Meeting the Haiku community was remarkable. Haiku is an MIT licensed open source operating system inspired by BeOS. We thought of a possibility to propose a project co-mentored by AbiWord and Haiku for Google Summer of Code 2012 - "Haiku port for AbiWord". There was also a discussion on this during GSoC 2009 too, which we couldn't make it at that time. Scott from Haiku also pointed out that AbiWord used to run perfectly on Haiku during the early days (well before I joined AbiWord at 2009). We have to go back to the history of AbiWord source code and get it back to build and run, which ceased to build. As we are more into gtk, we have never looked much into this yet, I feel. The relevant discussion can be found at abiword-dev mailing list. Refer to the Haiku FAQ to learn what Haiku is and what it is not.

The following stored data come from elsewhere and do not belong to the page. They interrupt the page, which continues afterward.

(** * Properties *)

(** ** Lists consumed one or two elements at a time *)

Lemma list_pair_ind (A : Type) (P : list A -> Prop) :
  P [] ->
  (forall x, P [x]) ->
  (forall x y l, P l -> P (y :: l) -> P (x :: y :: l)) ->
  forall l, P l.
Proof.
  intros Hnil Hone Hstep l.
  assert (H : P l /\ forall x, P (x :: l)).
  { induction l as [|y l [IHl IHx]].
    - split; [exact Hnil | exact Hone].
    - split; [apply IHx | intro x; apply Hstep; [exact IHl | apply IHx]]. }
  exact (proj1 H).
Qed.

(** ** Traces *)

Lemma session_calls_app (t u : list event) :
  session_calls (t ++ u) = (session_calls t ++ session_calls u)%list.
Proof.
  induction t as [|e t IH]; simpl; [reflexivity|].
  destruct e; simpl; rewrite IH; reflexivity.
Qed.

Lemma registrations_app (t u : list event) :
  registrations (t ++ u) = (registrations t + registrations u)%nat.
Proof.
  induction t as [|e t IH]; simpl; [reflexivity|].
  destruct e; simpl; rewrite IH; reflexivity.
Qed.

Lemma server_attempts_app (t u : list event) :
  server_attempts (t ++ u) = (server_attempts t ++ server_attempts u)%list.
Proof.
  induction t as [|e t IH]; simpl; [reflexivity|].
  destruct e; simpl; rewrite IH; reflexivity.
Qed.

Section OptionLoop.

Variable E : Engine.
Implicit Types (s : state E) (args rest fl : list string).

Lemma usage_exits (A : Type) s : fst (@usage E A s) = Exit 1.
Proof. reflexivity. Qed.

Lemma usage_keeps_port (A : Type) s :
  rtspServerPortNum (snd (@usage E A s)) = rtspServerPortNum s.
Proof. reflexivity. Qed.

(** One turn of the loop, case by case. *)

Lemma parse_options_path opt rest s :
  is_option opt = false ->
  parse_options E (opt :: rest) s = (Ret (opt :: rest), s).
Proof.
  unfold is_option; intros H; simpl; rewrite H; reflexivity.
Qed.

Lemma parse_options_v opt rest s :
  is_option opt = true -> letter opt = "v"%char ->
  parse_options E (opt :: rest) s
  = parse_options E rest (set_verbosityLevel 1 s).
Proof.
  unfold is_option, letter; intros H1 H2; simpl.
  rewrite H1, H2; reflexivity.
Qed.

Lemma parse_options_V opt rest s :
  is_option opt = true -> letter opt = "V"%char ->
  parse_options E (opt :: rest) s
  = parse_options E rest (set_verbosityLevel 2 s).
Proof.
  unfold is_option, letter; intros H1 H2; simpl.
  rewrite H1, H2; reflexivity.
Qed.

Lemma parse_options_p opt tok v rest s :
  is_port_option opt = true -> port_operand tok = Some v ->
  parse_options E (opt :: tok :: rest) s
  = parse_options E rest (set_rtspServerPortNum v s).
Proof.
  unfold is_port_option, port_operand, is_option, letter.
  intros H1 H2. apply andb_true_iff in H1 as [Hd Hp].
  apply Ascii.eqb_eq in Hp.
  simpl. rewrite Hd, Hp. simpl.
  destruct (Ascii.eqb (cchar tok 0) "-"); [discriminate|]. simpl.
  destruct (Scanf.sscanf_hu tok) as [w|]; [|discriminate].
  destruct (0 <? w) eqn:Hw; [|discriminate].
  injection H2 as <-. unfold bind, modify. simpl. reflexivity.
Qed.

Lemma parse_options_p_bad opt rest s :
  is_port_option opt = true -> bad_port_operand rest = true ->
  fst (parse_options E (opt :: rest) s) = Exit 1.
Proof.
  unfold is_port_option, bad_port_operand, port_operand, is_option, letter.
  intros H1 H2. apply andb_true_iff in H1 as [Hd Hp].
  apply Ascii.eqb_eq in Hp.
  simpl. rewrite Hd, Hp. simpl.
  destruct rest as [|tok rest]; [reflexivity|].
  destruct (Ascii.eqb (cchar tok 0) "-"); [reflexivity|]. simpl.
  destruct (Scanf.sscanf_hu tok) as [w|]; [|reflexivity].
  destruct (0 <? w) eqn:Hw; [discriminate|].
  unfold bind, modify. simpl. reflexivity.
Qed.

Lemma parse_options_unknown opt rest s :
  is_option opt = true ->
  letter opt <> "v"%char -> letter opt <> "V"%char ->
  letter opt <> "p"%char ->
  fst (parse_options E (opt :: rest) s) = Exit 1.
Proof.
  unfold is_option, letter; intros H Hv HV Hp; simpl. rewrite H. simpl.
  apply Ascii.eqb_neq in Hv, HV, Hp. rewrite Hv, HV, Hp. reflexivity.
Qed.

Lemma is_verbosity_cases opt :
  is_verbosity opt = true ->
  is_option opt = true /\ (letter opt = "v"%char \/ letter opt = "V"%char).
Proof.
  unfold is_verbosity. intros H. apply andb_true_iff in H as [H1 H2].
  split; [exact H1|].
  apply orb_true_iff in H2 as [H2|H2]; apply Ascii.eqb_eq in H2; auto.
Qed.

Lemma is_port_option_cases opt :
  is_port_option opt = true ->
  is_option opt = true /\ letter opt = "p"%char.
Proof.
  unfold is_port_option. intros H. apply andb_true_iff in H as [H1 H2].
  apply Ascii.eqb_eq in H2. auto.
Qed.

(** A run of well-formed options is consumed whatever follows it. *)
Lemma parse_options_app fl :
  forall tail s,
    options_ok fl = true ->
    parse_options E (fl ++ tail)%list s
    = parse_options E tail (after_options fl s).
Proof.
  induction fl as [| x | x y l IHl IHy] using list_pair_ind;
    intros tail s Hok.
  - reflexivity.
  - simpl in Hok. destruct (is_verbosity x) eqn:Hv.
    + apply is_verbosity_cases in Hv as [Hd [Hl|Hl]]; simpl app.
      * rewrite parse_options_v by assumption.
        simpl. rewrite Hd, Hl. reflexivity.
      * rewrite parse_options_V by assumption.
        simpl. rewrite Hd, Hl. reflexivity.
    + destruct (is_port_option x); discriminate.
  - simpl in Hok. destruct (is_verbosity x) eqn:Hv.
    + apply is_verbosity_cases in Hv as [Hd [Hl|Hl]].
      * change ((x :: y :: l) ++ tail)%list with (x :: ((y :: l) ++ tail))%list.
        rewrite parse_options_v by assumption.
        rewrite IHy by exact Hok.
        simpl. rewrite Hd, Hl. reflexivity.
      * change ((x :: y :: l) ++ tail)%list with (x :: ((y :: l) ++ tail))%list.
        rewrite parse_options_V by assumption.
        rewrite IHy by exact Hok.
        simpl. rewrite Hd, Hl. reflexivity.
    + destruct (is_port_option x) eqn:Hp; [|discriminate].
      destruct (port_operand y) as [v|] eqn:Hy; [|discriminate].
      change ((x :: y :: l) ++ tail)%list with (x :: y :: (l ++ tail))%list.
      rewrite (parse_options_p _ _ v) by assumption.
      rewrite IHl by exact Hok.
      apply is_port_option_cases in Hp as [Hd Hl].
      simpl. rewrite Hd, Hl, Hy. reflexivity.
Qed.

Lemma after_options_trace fl :
  forall s, trace (after_options fl s) = trace s
            /\ world (after_options fl s) = world s
            /\ progName (after_options fl s) = progName s.
Proof.
  induction fl as [| x | x y l IHl IHy] using list_pair_ind; intros s.
  - auto.
  - simpl. destruct (is_option x); auto.
    destruct (Ascii.eqb (letter x) "v"); auto.
    destruct (Ascii.eqb (letter x) "V"); auto.
  - cbn [after_options]. destruct (is_option x); auto.
    destruct (Ascii.eqb (letter x) "v");
      [exact (IHy (set_verbosityLevel 1 s))|].
    destruct (Ascii.eqb (letter x) "V");
      [exact (IHy (set_verbosityLevel 2 s))|].
    destruct (port_operand y) as [v|];
      [exact (IHl (set_rtspServerPortNum v s))|auto].
Qed.

End OptionLoop.

(** ** Decimal numerals under [%hu] *)

Lemma isdigit_plain (c : ascii) :
  Scanf.isdigit c = true ->
  Scanf.isspace c = false /\ Ascii.eqb c "-" = false
  /\ Ascii.eqb c "+" = false.
Proof.
  destruct c as [[] [] [] [] [] [] [] []]; intros H;
    try discriminate H; repeat split; reflexivity.
Qed.

Lemma digits_value_scan (s : string) :
  forall acc n, digits_value acc s = Some n -> Scanf.scan_digits acc s = n.
Proof.
  induction s as [|c s IH]; simpl; intros acc n H.
  - congruence.
  - destruct (Scanf.isdigit c); [apply IH; exact H | discriminate].
Qed.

All the 4 mentors from the project Catroid were present at the summit. They were doing interesting demos with their Catroid project running on Android, over the corridors during the breaks. It was their first year at Google Summer of Code and Catroid is really excited as a young organization to participate in Google Summer of Code. By default, Google invites two mentors from each project, along with a waiting list to allow more interested mentors in first-come-first-served. Catroid was really lucky to have everyone around! :)

Marketing and Open Source
An interesting session on "Marketing and Spreading the word about the project/community", followed the session "Community Matters", in the same room (Algiers). How localizers help to widen the user community was discussed. The mentor from PostgreSQL mentioned that they have allowed independent local user/dev communities to own the site in their languages (French, Japanese, ..) Social media engagement (twitter, facebook, dzone) to spread the word of the community and project releases were discussed.

Student Salaries
The other two sessions I attended on the first day were on "Humanitarian FOSS", with the participation from OpenMRS, Sahana, and Ushahidi, and "Student Salaries". "Student Salaries" discussed about managing the GSoC's payment. It had a few controversial suggestions followed by a healthy discussion, whether each student should be paid equally, or based on their geographical location, or by the outcomes - a final outcome of the discussion was to propose a reward for the outstanding students - may be a GSoC Student Summit. 

Around Google
We took a group photo with all the mentors around, at the end of the first day. We also move around the Google Campus and also visited the Google Store. A room full of chocolates from Goolge, as well as from the mentors allover the globe was awaiting us throughout the summit! ;). The welcome desk was full of Google TShirts and give aways from Google and from the mentoring organizations - specifically stickers from the organizations. I took a few photos around the Google Campus. Feel free to view them in my Facebook album.

The Second Day
I attended the sessions at Tunis, the second day. "Non-profit infrastructure for software freedom" with the views from Software Freedom Conservancy, Free Software Foundation, and Apache Software Foundation, gave some insights in the non-profit infrastructures. "Fund raising 101" by Cat from Google provided some basic hints on successfully getting the open source project funded.

Wrapping Up!
A final speech from Carol ended the summit in a vote of thanks manner. Wait - No! Mentors were asked to provide their suggestions of improvement after her talk. Some encouraging, interesting and also funny comments were thrown, with room full of laughter and applauses. One interesting and usual suggestion was to have the summit at Europe next year. "I love you guys, but, sometimes, I hate you guys," replied Carol.

The Google Summer of Code Mentor Summit was surely a remarkable experience for everyone who attended. I would like to thank Google and Carol for organizing the Google Summer of Code as well as the summit, on behalf of the AbiWord team.